» Task
From the entries that follow, copy exactly the lines beginning at the line holding "then Some Sun" and continuing through the line holding "Section due.".

» Data extract
(** The entity's check passes exactly on the entities that satisfy the
    rule. *)
Lemma Validate_None_iff (u : entity.User) :
  entity.Validate u = None <-> satisfies_rule u.
Proof.
  unfold entity.Validate, satisfies_rule. cbn [validator.check].
  destruct (validator.holds validator.required (entity.Email u)) eqn:R1.
  - destruct (validator.holds validator.email (entity.Email u)) eqn:E.
    + destruct (validator.holds validator.required (entity.HashedPassword u))
        eqn:R2.
      * apply required_holds_iff in R1, R2. cbn in E. tauto.
      * split; [discriminate|]. intros (_ & _ & H).
        apply required_holds_iff in H. congruence.
    + split; [discriminate|]. cbn in E. intros (_ & H & _). congruence.
  - split; [discriminate|]. intros (H & _).
    apply required_holds_iff in H. congruence.
Qed.

Lemma liftRand_createCalls {A : Type} (c : state Rand A) (w : World) :
  createCalls (snd (liftRand c w)) = createCalls w.
Proof. unfold liftRand. destruct (c (entropy w)). reflexivity. Qed.

(** A call through the interface adds the candidate to the record, and
    nothing else, whatever the adapter does. *)
Lemma call_Create_createCalls (repo : contract.UserRepository)
    (ctx : Context) (du : entity.User) (w : World) :
  createCalls (snd (call_Create repo ctx du w)) = (createCalls w ++ [du])%list.
Proof. unfold call_Create. rewrite liftRand_createCalls. reflexivity. Qed.
(* ===== verification/Due.v ===== *)
(** When a daily command or task time is due.

    packages/core/src/instance/due.ts.  [Intl.DateTimeFormat] and its time
    zone database are a parameter, [formatToParts]; what the scheduling
    theorems use of it is the class [LocalZone]: in a zone, an instant has a
    local time, and the parts printed are those of that time.  [CalendarZone] is
    an instance for any local time, with the civil calendar of [Dates];
    [UTC] is the one whose local time is the instant itself. *)

From S2P Require Import Prelude Dates Calendar.

Definition CATCH_UP_GRACE_MINUTES : Z := 60.

Record ZonedMoment := MkMoment { weekday : DayOfWeek; momentMinute : Z; dateKey : string }.

Definition WEEKDAY_BY_SHORT_NAME (name : string) : option DayOfWeek :=
  if name ≡? "Mon" then Some Mon
  else if name ≡? "Tue" then Some Tue
  else if name ≡? "Wed" then Some Wed
  else if name ≡? "Thu" then Some Thu
  else if name ≡? "Fri" then Some Fri
  else if name ≡? "Sat" then Some Sat
  else if name ≡? "Sun" then Some Sun
  else None.

(** [Number(text)] on the texts of two-digit parts: digits, or nothing. *)
Definition Number_ (text : string) : Z :=
  match numberOfDigits text with Some n => n | None => 0 end.

(** The candidate of [isDue]; [candidate_lastRunAt] is [null] when the
    command has not run. *)
Record DueCandidate := MkCandidate {
  candidate_daysOfWeek : list DayOfWeek;
  candidate_minuteOfDay : Z;
  candidate_timezone : string;
  candidate_enabled : bool;
  candidate_lastRunAt : option Z }.

Section due.
(** [new Intl.DateTimeFormat("en-US", { timeZone, ... }).formatToParts(at)]:
    the parts by type, or a throw for a zone it does not know. *)
Variable formatToParts : string -> Z -> option (list (string * string)).

Definition find_part (parts : list (string * string)) (type : string) : string :=
  match List.find (fun part => part.1 ≡? type) parts with
  | Some part => part.2
  | None => ""
  end.

Definition zonedMoment (at_ : Z) (timezone : string) : result ZonedMoment :=
  match formatToParts timezone at_ with
  | None => Throw (ThrownError UnknownTimezoneError ("Unknown timezone: " +:+ timezone))
  | Some parts =>
      match WEEKDAY_BY_SHORT_NAME (find_part parts "weekday") with
      | None =>
          Throw (ThrownError UnknownTimezoneError ("Unknown weekday for timezone: " +:+ timezone))
      | Some day =>
          Ok (MkMoment day
                (Number_ (find_part parts "hour") * 60 + Number_ (find_part parts "minute"))
                (find_part parts "year" +:+ "-" +:+ find_part parts "month" +:+ "-"
                   +:+ find_part parts "day"))
      end
  end.

Definition isDue (candidate : DueCandidate) (at_ : Z) : result bool :=
  if negb (candidate_enabled candidate) then Ok false
  else if (length (candidate_daysOfWeek candidate) =? 0)%nat then Ok false
  else
    let+ now := zonedMoment at_ (candidate_timezone candidate) in
    if negb (includes_day (candidate_daysOfWeek candidate) (weekday now)) then Ok false
    else
      let elapsed := momentMinute now - candidate_minuteOfDay candidate in
      if (elapsed <? 0) || (CATCH_UP_GRACE_MINUTES <? elapsed) then Ok false
      else
        match candidate_lastRunAt candidate with
        | None => Ok true
        | Some lastRunAt =>
            let+ last := zonedMoment lastRunAt (candidate_timezone candidate) in
            Ok (negb (dateKey last ≡? dateKey now))
        end.

Definition everyDay : list DayOfWeek := DAYS_OF_WEEK.

Definition startOfLocalDay (timezone : string) (at_ : Z) : result Z :=
  let+ now := zonedMoment at_ timezone in
  Ok (at_ - momentMinute now * 60000).

(** What the schedulers rely on: the zone's local time at an instant, and
    parts that print its day and minute.  1970-01-01 was a Thursday. *)
Definition weekday_of_days (days : Z) : DayOfWeek :=
  nth (Z.to_nat ((days + 3) mod 7)) DAYS_OF_WEEK Mon.

Class LocalZone (timezone : string) := {
  local : Z -> Z;
  day_key : Z -> string;
  day_key_inj : forall d d', day_key d = day_key d' -> d = d';
  zoned_local : forall at_,
    zonedMoment at_ timezone
    = Ok (MkMoment (weekday_of_days (local at_ / MS_PER_DAY))
            (local at_ mod MS_PER_DAY / MS_PER_MINUTE)
            (day_key (local at_ / MS_PER_DAY))) }.

Definition local_day (timezone : string) {zone : LocalZone timezone} (at_ : Z) : Z :=
  local at_ / MS_PER_DAY.

Definition local_minute (timezone : string) {zone : LocalZone timezone} (at_ : Z) : Z :=
  local at_ mod MS_PER_DAY / MS_PER_MINUTE.

Section zone.
Context (timezone : string) {zone : LocalZone timezone}.

Lemma local_minute_bounds at_ : 0 <= local_minute timezone at_ < 1440.
Proof. unfold local_minute, MS_PER_DAY, MS_PER_MINUTE. lia. Qed.

(** [isDue] in terms of the local calendar. *)
Lemma isDue_local days m en last at_ :
  isDue (MkCandidate days m timezone en last) at_
  = Ok (en && includes_day days (weekday_of_days (local_day timezone at_))
        && (m <=? local_minute timezone at_)
        && (local_minute timezone at_ <=? m + CATCH_UP_GRACE_MINUTES)
        && match last with
           | None => true
           | Some t => negb (local_day timezone t =? local_day timezone at_)
           end).
Proof.
  unfold isDue. cbn [candidate_enabled candidate_daysOfWeek candidate_timezone
    candidate_minuteOfDay candidate_lastRunAt].
  destruct en; [|done]. cbn [negb andb].
  destruct days as [|d rest]; [done|]. set (days := d :: rest).
  change (length days =? 0)%nat with false. cbv iota.
  rewrite zoned_local. cbn [rbind weekday momentMinute dateKey].
  fold (local_day timezone at_) (local_minute timezone at_).
  destruct (includes_day days _); [|done]. cbn [negb andb].
  set (lm := local_minute timezone at_).
  destruct (Z.leb_spec m lm), (Z.ltb_spec (lm - m) 0); try lia; [|done]. cbn [orb andb].
  destruct (Z.leb_spec lm (m + CATCH_UP_GRACE_MINUTES)),
    (Z.ltb_spec CATCH_UP_GRACE_MINUTES (lm - m)); try lia; [|done].
  destruct last as [t|]; [|done]. rewrite zoned_local. cbn [rbind dateKey].
  fold (local_day timezone t). cbn [andb]. do 2 f_equal.
  destruct (Z.eqb_spec (local_day timezone t) (local_day timezone at_)) as [Heq|Hne].
  - rewrite Heq. by apply bool_decide_eq_true_2.
  - apply bool_decide_eq_false_2. intros Hk. by apply day_key_inj in Hk.
Qed.

(** The claim boundary is the start of the local day, plus the seconds
    and milliseconds of the minute [at] falls in. *)
Lemma startOfLocalDay_local at_ :
  startOfLocalDay timezone at_ = Ok (at_ - local_minute timezone at_ * 60000).
Proof. unfold startOfLocalDay. rewrite zoned_local. done. Qed.
End zone.
End due.

Arguments local {formatToParts timezone LocalZone} at_.
Arguments local_day formatToParts timezone {zone} at_.
Arguments local_minute formatToParts timezone {zone} at_.

(** ** A zone by its calendar

    A [formatToParts] for one zone whose local time is [local_of], with the
    calendar of [Dates]. *)

Definition calendarParts (name : string) (local_of : Z -> Z) (timezone : string) (at_ : Z)
    : option (list (string * string)) :=
  if timezone ≡? name then
    let at_ := local_of at_ in
    let c := civil_of_days (at_ / MS_PER_DAY) in
    let m := at_ mod MS_PER_DAY / MS_PER_MINUTE in
    Some [("weekday", day_name (weekday_of_days (at_ / MS_PER_DAY)));
          ("month", padded 2 (cmonth c)); ("day", padded 2 (cday c)); ("year", decimal (cyear c));
          ("hour", padded 2 (m / 60)); ("minute", padded 2 (m mod 60))]
  else None.

Definition utcParts : string -> Z -> option (list (string * string)) :=
  calendarParts "UTC" (fun at_ => at_).

Definition utc_key (days : Z) : string :=
  let c := civil_of_days days in
  decimal (cyear c) +:+ "-" +:+ padded 2 (cmonth c) +:+ "-" +:+ padded 2 (cday c).

Section utc.
Lemma padded2_inj n n' :
  0 <= n < 100 -> 0 <= n' < 100 -> padded 2 n = padded 2 n' -> n = n'.
Proof.
  assert (H2 : 10 ^ Z.of_nat 2 = 100) by done. intros Hn Hn' H.
  pose proof (read_padded 2 n "" ltac:(auto) ltac:(by rewrite H2)) as H1.
  pose proof (read_padded 2 n' "" ltac:(auto) ltac:(by rewrite H2)) as H1'.
  rewrite H in H1. congruence.
Qed.

Lemma padded2_length n : 0 <= n < 100 -> String.length (padded 2 n) = 2%nat.
Proof.
  intros Hn. pose proof (pad_ok 2 n ltac:(auto) Hn) as H. unfold pad_check in H. tests.
  by apply Nat.eqb_eq.
Qed.

Lemma padded2_number n : 0 <= n < 100 -> Number_ (padded 2 n) = n.
Proof.
  intros Hn. pose proof (pad_ok 2 n ltac:(auto) Hn) as H. unfold pad_check in H. tests.
  apply Nat.eqb_eq in H. unfold Number_, numberOfDigits.
  destruct (padded 2 n) as [|c s]; [done|]. by rewrite H0.
Qed.

Lemma utc_key_inj d d' : utc_key d = utc_key d' -> d = d'.
Proof.
  unfold utc_key. intros H.
  pose proof (civil_bounds d) as [Hm Hd]. pose proof (civil_bounds d') as [Hm' Hd'].
  apply app_inj_length in H as [Hy H];
    [|rewrite !string_length_app, !padded2_length by lia; done].
  apply decimal_inj in Hy. apply (inj (String.append "-")) in H.
  apply app_inj_length in H as [Hmo H]; [|rewrite !string_length_app, !padded2_length by lia; done].
  apply (inj (String.append "-")), padded2_inj in H; [|lia..]. apply padded2_inj in Hmo; [|lia..].
  rewrite <- (days_of_civil_of_days d), <- (days_of_civil_of_days d').
  f_equal. destruct (civil_of_days d), (civil_of_days d'). simpl in *. congruence.
Qed.

Lemma weekday_name day : WEEKDAY_BY_SHORT_NAME (day_name day) = Some day.
Proof. by destruct day. Qed.

#[export] Program Instance CalendarZone name local_of :
    LocalZone (calendarParts name local_of) name := {|
  local := local_of;
  day_key := utc_key |}.
Next Obligation. intros. by apply utc_key_inj. Qed.
Next Obligation.
  intros name local_of at_. unfold zonedMoment, calendarParts.
  rewrite bool_decide_eq_true_2 by done.
  set (l := local_of at_). unfold find_part. simpl. rewrite weekday_name.
  assert (Hm : 0 <= l mod MS_PER_DAY / MS_PER_MINUTE < 1440)
    by (unfold MS_PER_DAY, MS_PER_MINUTE; lia).
  rewrite !padded2_number by lia. unfold utc_key. do 2 f_equal. lia.
Qed.

#[export] Instance UTC : LocalZone utcParts "UTC" := CalendarZone "UTC" (fun at_ => at_).
End utc.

» Solution
  else if name ≡? "Sun" then Some Sun
  else None.

(** [Number(text)] on the texts of two-digit parts: digits, or nothing. *)
Definition Number_ (text : string) : Z :=
  match numberOfDigits text with Some n => n | None => 0 end.

(** The candidate of [isDue]; [candidate_lastRunAt] is [null] when the
    command has not run. *)
Record DueCandidate := MkCandidate {
  candidate_daysOfWeek : list DayOfWeek;
  candidate_minuteOfDay : Z;
  candidate_timezone : string;
  candidate_enabled : bool;
  candidate_lastRunAt : option Z }.

Section due.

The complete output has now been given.